Raduni no vax, due denunce e 11 multe

25 Febbraio 2022

Nei guai gli organizzatori della manifestazione in piazza. Sanzioni da 400 euro ai clienti della pizzeria senza Green pass

SULMONA. Denunce e multe a raffica per i no Gran pass che si erano riuniti in una pizzeria, che doveva essere chiusa per riposo settimanale, e per la manifestazione non autorizzata che si è svolta il 19 febbraio scorso (una conferenza in piazza XX Settembre e un sit in a piazza Garibaldi). In particolare, l’attività svolta dalla Digos e dal personale del commissariato di polizia di Sulmona, e i video registrati dalla Scientifica, hanno consentito di denunciare all’autorità giudiziaria, per violazione dell’articolo 18 del Testo unico sulle leggi di pubblica sicurezza, per non aver ottemperato al diniego espresso dal questore di riunirsi in piazza, il leader dimissionario del movimento No Green pass, N.L., di Pescara, e la portavoce del gruppo peligno, R.T. Il primo, in quanto promotore dell’iniziativa che aveva ottenuto l’espresso diniego da parte del questore, non essendo stati rispettati i tempi di preavviso necessari per legge, la donna per aver attivamente partecipato alla riunione non autorizzata.
Inoltre, sono state elevate sanzioni amministrative, da parte del commissariato di polizia di Sulmona, nei confronti delle persone che, la sera del 9 febbraio, si trovavano all’interno di una pizzeria nei pressi di Porta Napoli non rispettando le disposizioni normative vigenti.

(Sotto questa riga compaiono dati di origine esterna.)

(* ===== verification/MempoolSteps.v ===== *)
(** * Memory pools: tasks that share a pool

    Tasks in [mempool_alloc], [mempool_free] and [mempool_resize], interleaved
    wherever the code lets go of the lock of the pool, sleeps, or reads without the
    lock.  A call of [wake_up] is one step; that others may run while a waker walks
    a long queue is the subject of [WaitEvent]. *)

From stdpp Require Import relations.
From S2P Require Import Prelude Gfp WaitQueue WaitQueueProps Mempool.
#[local] Open Scope Z_scope.

(** The wait entry of [mempool_alloc] and the bookmark of [wake_up] are on the stack of
    the task.  [procs] are the tasks; who calls [mempool_resize] is given. *)
Class Tasks := {
  wait_entry : Z -> Z;
  bookmark_of : Z -> Z;
  procs : list Z;
  may_resize : Z -> Prop;
}.
Class TasksSpec `{Tasks} : Prop := {
  wait_entry_inj t t' : wait_entry t = wait_entry t' -> t = t';
  wait_entry_bookmark t w : wait_entry t <> bookmark_of w;
  procs_nodup : NoDup procs;
}.

(** What a backend promises: it does not hand out what is out already. *)
Class BackendSpec `{Backend} := {
  out : backend -> Z -> Prop;
  alloc_ok b g e b' : alloc_fn b g = (e, b') ->
    (e = 0 /\ forall x, out b' x <-> out b x) \/ (e <> 0 /\ ~ out b e /\ forall x, out b' x <-> x = e \/ out b x);
  free_ok b e x : out b e -> out (free_fn b e) x <-> out b x /\ x <> e;
  array_ok b n g ok b' : kmalloc_array_node b n g = (ok, b') -> forall x, out b' x <-> out b x;
}.

(** Where a task is. *)
Inductive phase :=
| Idle
(** in front of [pool->alloc], and of the lock after it has failed *)
| TryAlloc (gfp_temp gfp_mask : Z)
| TryPool (gfp_temp gfp_mask : Z)
(** in [io_schedule_timeout] *)
| Asleep (gfp_mask : Z)
(** in front of the test without the lock, of the lock, of [wake_up] and of [pool->free] *)
| FreeTest (element : Z)
| FreeLock (element : Z)
| Wake
| Give (element : Z)
(** in [mempool_resize]: in front of the first lock; of [pool->free] and of the lock after
    it; of [kmalloc_array] and the lock after it; of [pool->alloc] and the lock after it *)
| Resize (n : Z)
| ShrinkFree (n element : Z)
| ShrinkLock (n : Z)
| GrowAlloc (n : Z)
| GrowLock (n : Z)
| FillAlloc
| FillLock (element : Z).

(** The elements that are nobody's but the task's, and those that are given to
    [mempool_free] but still count as in use. *)
Definition carries (ph : phase) : option Z :=
  match ph with Give e | ShrinkFree _ e | FillLock e => Some e | _ => None end.
Definition freeing (ph : phase) : option Z :=
  match ph with FreeTest e | FreeLock e => Some e | _ => None end.

Section Steps.
Context `{WakeFunctions} `{Backend} `{Tasks}.

(** [used] are the elements that [mempool_alloc] has returned and that have not gone
    back. *)
Record system := Sys { bk : backend; pool : mempool_t; wq : wq_state; used : list Z; phase_of : Z -> phase }.

Definition without (e : Z) (l : list Z) : list Z := filter (fun x => x <> e) l.
Definition goto (S : system) (t : Z) (ph : phase) : Z -> phase := upd (phase_of S) t ph.

Inductive step : system -> system -> Prop :=
| step_alloc S t gfp_mask mask temp : t ∈ procs -> phase_of S t = Idle -> alloc_masks gfp_mask = (mask, temp) ->
    step S (Sys (bk S) (pool S) (wq S) (used S) (goto S t (TryAlloc temp mask)))
| step_try S t temp mask e b : t ∈ procs -> phase_of S t = TryAlloc temp mask -> alloc_fn (bk S) temp = (e, b) ->
    step S (if e =? 0 then Sys b (pool S) (wq S) (used S) (goto S t (TryPool temp mask))
            else Sys b (pool S) (wq S) (e :: used S) (goto S t Idle))
| step_pool S t temp mask r p s : t ∈ procs -> phase_of S t = TryPool temp mask ->
    alloc_locked (pool S) (wq S) t (wait_entry t) temp mask = Done (r, p, s) ->
    step S (match r with
            | Got e => Sys (bk S) p s (e :: used S) (goto S t Idle)
            | Again => Sys (bk S) p s (used S) (goto S t (TryAlloc mask mask))
            | Failed => Sys (bk S) p s (used S) (goto S t Idle)
            | Waiting => Sys (bk S) p s (used S) (goto S t (Asleep mask))
            end)
| step_timeout S t mask : t ∈ procs -> phase_of S t = Asleep mask ->
    step S (Sys (bk S) (pool S) (set_task_state (wq S) t TASK_RUNNING) (used S) (phase_of S))
| step_resume S t mask : t ∈ procs -> phase_of S t = Asleep mask -> t_state (tasks (wq S) t) = TASK_RUNNING ->
    step S (Sys (bk S) (pool S) (finish_wait (wq S) t (wait_entry t)) (used S) (goto S t (TryAlloc mask mask)))
| step_free S t e : t ∈ procs -> phase_of S t = Idle -> e ∈ used S -> (forall t', t' ∈ procs -> freeing (phase_of S t') <> Some e) ->
    step S (Sys (bk S) (pool S) (wq S) (used S) (goto S t (FreeTest e)))
| step_test S t e : t ∈ procs -> phase_of S t = FreeTest e ->
    step S (if free_test (pool S) then Sys (bk S) (pool S) (wq S) (used S) (goto S t (FreeLock e))
            else Sys (bk S) (pool S) (wq S) (without e (used S)) (goto S t (Give e)))
| step_lock S t e added p : t ∈ procs -> phase_of S t = FreeLock e -> free_locked (pool S) e = Done (added, p) ->
    step S (Sys (bk S) p (wq S) (without e (used S)) (goto S t (if added : bool then Wake else Give e)))
| step_wake S t s : t ∈ procs -> phase_of S t = Wake -> wake_up (wq S) (bookmark_of t) = Done s ->
    step S (Sys (bk S) (pool S) s (used S) (goto S t Idle))
| step_give S t e : t ∈ procs -> phase_of S t = Give e ->
    step S (Sys (free_fn (bk S) e) (pool S) (wq S) (used S) (goto S t Idle))
| step_resize S t n : t ∈ procs -> phase_of S t = Idle -> may_resize t -> 0 < n < 2 ^ 31 ->
    step S (Sys (bk S) (pool S) (wq S) (used S) (goto S t (Resize n)))
| step_resize_start S t n r p : t ∈ procs -> phase_of S t = Resize n -> resize_start (pool S) n = Done (r, p) ->
    step S (Sys (bk S) p (wq S) (used S) (goto S t (match r with Shrink e => ShrinkFree n e | Grow => GrowAlloc n | Resized => Idle end)))
| step_shrink_free S t n e : t ∈ procs -> phase_of S t = ShrinkFree n e ->
    step S (Sys (free_fn (bk S) e) (pool S) (wq S) (used S) (goto S t (ShrinkLock n)))
| step_shrink_lock S t n r p : t ∈ procs -> phase_of S t = ShrinkLock n -> shrink_locked (pool S) n = Done (r, p) ->
    step S (Sys (bk S) p (wq S) (used S) (goto S t (match r with Some e => ShrinkFree n e | None => Idle end)))
| step_grow_alloc S t n (ok : bool) b : t ∈ procs -> phase_of S t = GrowAlloc n -> kmalloc_array_node (bk S) n GFP_KERNEL = (ok, b) ->
    step S (Sys b (pool S) (wq S) (used S) (goto S t (if ok then GrowLock n else Idle)))
| step_grow_lock S t n (more : bool) p : t ∈ procs -> phase_of S t = GrowLock n -> grow_locked (pool S) n = Done (more, p) ->
    step S (Sys (bk S) p (wq S) (used S) (goto S t (if more then FillAlloc else Idle)))
| step_fill_alloc S t e b : t ∈ procs -> phase_of S t = FillAlloc -> alloc_fn (bk S) GFP_KERNEL = (e, b) ->
    step S (Sys b (pool S) (wq S) (used S) (goto S t (if e =? 0 then Idle else FillLock e)))
| step_fill_lock S t e r p : t ∈ procs -> phase_of S t = FillLock e -> fill_locked (pool S) e = Done (r, p) ->
    step S (Sys (bk S) p (wq S) (used S) (goto S t (match r with Fill => FillAlloc | Filled => Idle | Full => Give e end))).

(** A pool that [mempool_init_node] has made, before anyone uses it. *)
Record fresh (S : system) : Prop := {
  fr_idle t : phase_of S t = Idle;
  fr_used : used S = [];
  fr_queue : queue (wq S) = [];
}.
End Steps.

In tutto sono state emesse 11 sanzioni da 400 euro, la prima nei confronti della titolare dell’esercizio pubblico e le restanti verso gli avventori che sono stati identificati dalla polizia nel corso del blitz.
Alla titolare del locale la polizia ha contestato di non aver controllato il Green pass ai presenti, mentre per uno degli avventori, M.D’A., è scattata l’ulteriore contestazione, in quanto al momento del controllo, si trovava a una distanza superiore a 40 chilometri dal luogo di residenza, mentre era in vigore la zona arancione.
L’uomo era diretto a Roma, per consegnare una proposta al presidente della Repubblica, Mattarella.
Sospeso dal lavoro, e ora in procinto di essere licenziato, ha dichiarato di accettare «il ricatto del vaccino», per poter essere reintegrato nel posto di lavoro, «a patto che il presidente della Repubblica, si assuma la responsabilità e l’onere, di provvedere alla crescita del proprio figlio minore, nel caso si verificassero reazioni avverse al siero sperimentale, tali da non poter essere più in grado di svolgere una vita normale». (c.l.)